Segment Start: PROVIDED ENTRIES

(** * The proper-noun aware translation route (POST /api/translate)

    A shallow embedding of the route handler: the glossary loader with its
    process-wide cache, the proper-noun guard ([protectProperNouns],
    [detectUnknownProperNouns]), the sentence segmenter
    ([splitIntoSentences]), the sentence translator wrapper
    ([translateSentence]), the restorer ([restoreProperNouns]) and the
    orchestrator ([POST]).

    JavaScript strings are sequences of UTF-16 code units; they are modelled
    as lists of code units, each a number of type [N].  The library string
    methods the handler calls ([includes], [replaceAll], [trim], [split],
    [join]) are written out over that representation. *)

From Stdlib Require Import String Ascii.
From Stdlib Require Import List NArith Arith Lia Bool.
From Stdlib Require Import DecimalNat.
Import ListNotations.

(** ** Code units and string literals *)

Module Js.

Definition unit16 := N.
Definition jsstring := list unit16.

(** Decoding of the UTF-8 bytes of a literal of this file into UTF-16 code
    units, so that examples can be written as readable text. *)
Fixpoint utf16_of_bytes (bs : list N) : jsstring :=
  match bs with
  | [] => []
  | b0 :: r0 =>
    if (b0 <? 128)%N then b0 :: utf16_of_bytes r0
    else if (b0 <? 224)%N then
      match r0 with
      | b1 :: r1 => ((b0 mod 32) * 64 + b1 mod 64)%N :: utf16_of_bytes r1
      | _ => []
      end
    else if (b0 <? 240)%N then
      match r0 with
      | b1 :: b2 :: r2 =>
        ((b0 mod 16) * 4096 + (b1 mod 64) * 64 + b2 mod 64)%N
          :: utf16_of_bytes r2
      | _ => []
      end
    else
      match r0 with
      | b1 :: b2 :: b3 :: r3 =>
        let cp := ((b0 mod 8) * 262144 + (b1 mod 64) * 4096
                   + (b2 mod 64) * 64 + b3 mod 64 - 65536)%N in
        (55296 + cp / 1024)%N :: (56320 + cp mod 1024)%N :: utf16_of_bytes r3
      | _ => []
      end
  end.

Definition utf16 (s : String.string) : jsstring :=
  utf16_of_bytes (map Ascii.N_of_ascii (String.list_ascii_of_string s)).

Arguments utf16 s%_string.

(** Literals are only ever evaluated, never unfolded during unification. *)
Global Opaque utf16.

(** Named code units used by the handler. *)
Definition LF : unit16 := 10%N.
Definition DOLLAR : unit16 := 36%N.
Definition AMPERSAND : unit16 := 38%N.
Definition APOSTROPHE : unit16 := 39%N.
Definition BACKTICK : unit16 := 96%N.
Definition UNDERSCORE : unit16 := 95%N.
Definition LETTER_P : unit16 := 80%N.
Definition LETTER_N : unit16 := 78%N.
Definition IDEOGRAPHIC_FULL_STOP : unit16 := 12290%N.   (* U+3002 *)
Definition FULLWIDTH_EXCLAMATION : unit16 := 65281%N.   (* U+FF01 *)
Definition FULLWIDTH_QUESTION : unit16 := 65311%N.      (* U+FF1F *)

Definition isDigit (c : unit16) : bool := ((48 <=? c) && (c <=? 57))%N.

(** [WhiteSpace] and [LineTerminator] code units, the ones [trim] strips. *)
Definition isWhiteSpace (c : unit16) : bool :=
  ((c =? 9) || (c =? 10) || (c =? 11) || (c =? 12) || (c =? 13) || (c =? 32)
   || (c =? 160) || (c =? 5760) || ((8192 <=? c) && (c <=? 8202))
   || (c =? 8232) || (c =? 8233) || (c =? 8239) || (c =? 8287)
   || (c =? 12288) || (c =? 65279))%N.

(** ** Equality, prefixes and [String.prototype.includes] *)

Fixpoint eqs (a b : jsstring) : bool :=
  match a, b with
  | [], [] => true
  | x :: a', y :: b' => (x =? y)%N && eqs a' b'
  | _, _ => false
  end.

(** [startsWith s p]: [p] occurs in [s] at position 0. *)
Fixpoint startsWith (s p : jsstring) {struct p} : bool :=
  match p with
  | [] => true
  | y :: p' =>
    match s with
    | [] => false
    | x :: s' => (x =? y)%N && startsWith s' p'
    end
  end.

(** [includes s p]: [p] occurs in [s] at some position. *)
Fixpoint includes (s p : jsstring) : bool :=
  startsWith s p ||
  match s with
  | [] => false
  | _ :: s' => includes s' p
  end.

(** ** [String.prototype.replaceAll] with a string pattern *)

(** [GetSubstitution] for a string pattern (no capture groups): the
    replacement text may refer to the match ([$&]), the text before it
    ([$`]) and after it ([$']); [$$] is a dollar sign; every other use of
    the dollar sign stands for itself. *)
Fixpoint getSubstitution (matched before after repl : jsstring) : jsstring :=
  match repl with
  | [] => []
  | c :: rest =>
    if (c =? DOLLAR)%N then
      match rest with
      | [] => [c]
      | d :: rest' =>
        if (d =? DOLLAR)%N then
          DOLLAR :: getSubstitution matched before after rest'
        else if (d =? AMPERSAND)%N then
          matched ++ getSubstitution matched before after rest'
        else if (d =? BACKTICK)%N then
          before ++ getSubstitution matched before after rest'
        else if (d =? APOSTROPHE)%N then
          after ++ getSubstitution matched before after rest'
        else c :: getSubstitution matched before after rest
      end
    else c :: getSubstitution matched before after rest
  end.

Section ReplaceAll.

Variables searchValue replaceValue : jsstring.

(** Left-to-right scan for a non-empty pattern: at a match the
    substitution is emitted and the scan resumes after the match. *)
Fixpoint replaceFrom (fuel : nat) (before rest : jsstring) : jsstring :=
  match fuel with
  | O => rest
  | S fuel' =>
    match rest with
    | [] => []
    | c :: rest' =>
      if startsWith rest searchValue then
        let after := skipn (length searchValue) rest in
        getSubstitution searchValue before after replaceValue
          ++ replaceFrom fuel' (before ++ searchValue) after
      else c :: replaceFrom fuel' (before ++ [c]) rest'
    end
  end.

(** The empty pattern matches at every position, end included. *)
Fixpoint replaceEmpty (before rest : jsstring) : jsstring :=
  getSubstitution [] before rest replaceValue ++
  match rest with
  | [] => []
  | c :: rest' => c :: replaceEmpty (before ++ [c]) rest'
  end.
(** * full_data_wrapper.py: the JSON adapter around the rule-inference engine

    A shallow embedding of [src/full_data_wrapper.py]: the two model
    translators ([dataframe_to_json], [graph_to_json]), the query
    interceptor ([capture_sparql_queries]) and the run orchestrator
    ([main]), followed by the properties the specification states about
    them.

    Python values are embedded as the inductive [pyval]; dictionaries keep
    their insertion order (association lists with update in place), lists
    are [list]s, integers are [Z].  The libraries the script calls (json,
    pandas, rdflib, tempfile, the engine module) are external: their
    observable behaviour is a field of the environment record [Env] or a
    small model stated next to its use. *)

From Stdlib Require Import ZArith String Ascii List Bool Lia.
From stdpp Require Import base tactics option list strings gmap pretty.

Set Warnings "-register-all".

Open Scope string_scope.
Open Scope list_scope.
Open Scope Z_scope.

(** ** Python values *)

Module Py.

(** The Python objects the adapter handles.  [VFloat] carries a duration
    read off the clock (in clock units; floating point rounding is not
    modelled).  [VObject] is any object the json encoder has no rule for
    (a numpy scalar, a pandas Series, an rdflib term, ...). *)
Inductive pyval : Type :=
| VNone
| VBool (b : bool)
| VInt (n : Z)
| VFloat (units : Z)
| VStr (s : string)
| VList (items : list pyval)
| VDict (items : list (string * pyval))
| VObject (repr : string).

Definition dict := list (string * pyval).

(** [d[k]] read: [None] stands for KeyError. *)
Fixpoint dict_get (k : string) (d : dict) : option pyval :=
  match d with
  | [] => None
  | (k', v) :: d' => if String.eqb k k' then Some v else dict_get k d'
  end.

(** [d[k] = v]: an existing key keeps its position, a new key goes last. *)
Fixpoint dict_set (k : string) (v : pyval) (d : dict) : dict :=
  match d with
  | [] => [(k, v)]
  | (k', v') :: d' =>
      if String.eqb k k' then (k, v) :: d' else (k', v') :: dict_set k v d'
  end.

Definition dict_keys (d : dict) : list string := map fst d.

(** [dict(pairs)], as in [dict(zip(keys, values))]. *)
Definition dict_of_pairs (kvs : list (string * pyval)) : dict :=
  fold_left (fun d kv => dict_set (fst kv) (snd kv) d) kvs [].

(** [v[k]] for a value that is expected to be a dictionary. *)
Definition field (k : string) (v : pyval) : option pyval :=
  match v with
  | VDict d => dict_get k d
  | _ => None
  end.

(** [len(v)] for a list value. *)
Definition list_len (v : pyval) : option nat :=
  match v with
  | VList l => Some (length l)
  | _ => None
  end.

End Py.
Export Py.

(** ** RDF graphs (rdflib) *)

Module Rdf.

(** rdflib's node classes.  A [Literal] always has the attributes
    [datatype] and [language], each possibly [None]; [URIRef] and [BNode]
    are plain string subclasses without them. *)
Inductive term : Type :=
| URIRef (iri : string)
| BNode (label : string)
| Literal (lexical : string) (datatype : option string) (language : option string).

(** [str(t)] *)
Definition term_str (t : term) : string :=
  match t with
  | URIRef iri => iri
  | BNode label => label
  | Literal lexical _ _ => lexical
  end.

(** [hasattr(t, 'datatype')] *)
Definition hasattr_datatype (t : term) : bool :=
  match t with
  | Literal _ _ _ => true
  | _ => false
  end.

(** The tags an object term actually carries: a datatype IRI or a language
    tag that is set (not [None]). *)
Definition datatype_tag (t : term) : option string :=
  match t with
  | Literal _ dt _ => dt
  | _ => None
  end.

Definition language_tag (t : term) : option string :=
  match t with
  | Literal _ _ lang => lang
  | _ => None
  end.

Definition carries_tag (t : term) : bool :=
  bool_decide (is_Some (datatype_tag t)) || bool_decide (is_Some (language_tag t)).

Definition triple : Type := term * term * term.

(** A [Graph]: the triples in the order iteration yields them (each stored
    triple once), and the prefix bindings in the order [namespaces()]
    yields them.  [len(graph)] is the number of stored triples. *)
Record Graph : Type := mkGraph {
  g_triples : list triple;
  g_namespaces : list (string * string)
}.

Definition graph_len (g : Graph) : Z := Z.of_nat (length (g_triples g)).

End Rdf.
Export Rdf.

(** ** Model translators: [graph_to_json] *)

(** Truth value of the optional [limit] argument: [None] and [0] are false. *)
Definition limit_truthy (limit : option Z) : bool :=
  match limit with
  | None => false
  | Some n => negb (n =? 0)
  end.

(** [limit and count >= limit] *)
Definition limit_reached (limit : option Z) (count : Z) : bool :=
  match limit with
  | None => false
  | Some n => negb (n =? 0) && (n <=? count)
  end.

(** The dictionary appended for one triple (lines 68-73). *)
Definition triple_entry (t : triple) : pyval :=
  let '(s, p, o) := t in
  VDict [ ("subject", VStr (term_str s));
          ("predicate", VStr (term_str p));
          ("object", VStr (term_str o));
          ("object_type", VStr (if hasattr_datatype o then "literal" else "uri")) ].

(** The [for s, p, o in graph] loop with its [break] (lines 66-76):
    [triples] and [count] are the loop's two variables. *)
Fixpoint triples_loop (limit : option Z) (rest : list triple)
    (triples : list pyval) (count : Z) : list pyval :=
  match rest with
  | [] => triples
  | t :: rest' =>
      let triples := triples ++ [triple_entry t] in
      let count := count + 1 in
      if limit_reached limit count then triples
      else triples_loop limit rest' triples count
  end.

(** The [for prefix, uri in graph.namespaces()] loop (lines 62-63). *)
Definition namespaces_loop (bindings : list (string * string)) : dict :=
  fold_left (fun namespaces b => dict_set (fst b) (VStr (snd b)) namespaces) bindings [].

Definition graph_to_json (graph : Graph) (limit : option Z) : pyval :=
  let namespaces := namespaces_loop (g_namespaces graph) in
  let triples := triples_loop limit (g_triples graph) [] 0 in
  VDict [ ("triples", VList triples);
          ("total_triples", VInt (graph_len graph));
          ("namespaces", VDict namespaces);
          ("limited_to", match limit with
                         | Some n => if limit_truthy limit then VInt n else VNone
                         | None => VNone
                         end) ].

(** ** Exceptions and the json encoder *)

(** An instance of a subclass of Python's [Exception]: its class name and
    [str(e)]. *)
Record exn : Type := mkExn {
  exn_class : string;
  exn_str : string
}.

Definition KeyError (key : string) : exn := mkExn "KeyError" ("'" +:+ key +:+ "'").

Definition TypeError (msg : string) : exn := mkExn "TypeError" msg.

(** [traceback.format_exc()] inside the handler of [e]; the stack frames
    between the header and the last line are not modelled. *)
Definition format_exc (e : exn) : string :=
  "Traceback (most recent call last): " +:+ exn_class e +:+ ": " +:+ exn_str e.

Definition dquote : string := String "034"%char EmptyString.

Definition join_comma (parts : list string) : string :=
  match parts with
  | [] => ""
  | p :: ps => fold_left (fun acc q => acc +:+ ", " +:+ q) ps p
  end.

Segment End: PROVIDED ENTRIES

WHAT TO DO ▸
The lines to retype, exactly and only, run from the first line of the material through the line with "JavaScript strings are".

RESPONSE TO THE TASK ▸
(** * The proper-noun aware translation route (POST /api/translate)

    A shallow embedding of the route handler: the glossary loader with its
    process-wide cache, the proper-noun guard ([protectProperNouns],
    [detectUnknownProperNouns]), the sentence segmenter
    ([splitIntoSentences]), the sentence translator wrapper
    ([translateSentence]), the restorer ([restoreProperNouns]) and the
    orchestrator ([POST]).

    JavaScript strings are sequences of UTF-16 code units; they are modelled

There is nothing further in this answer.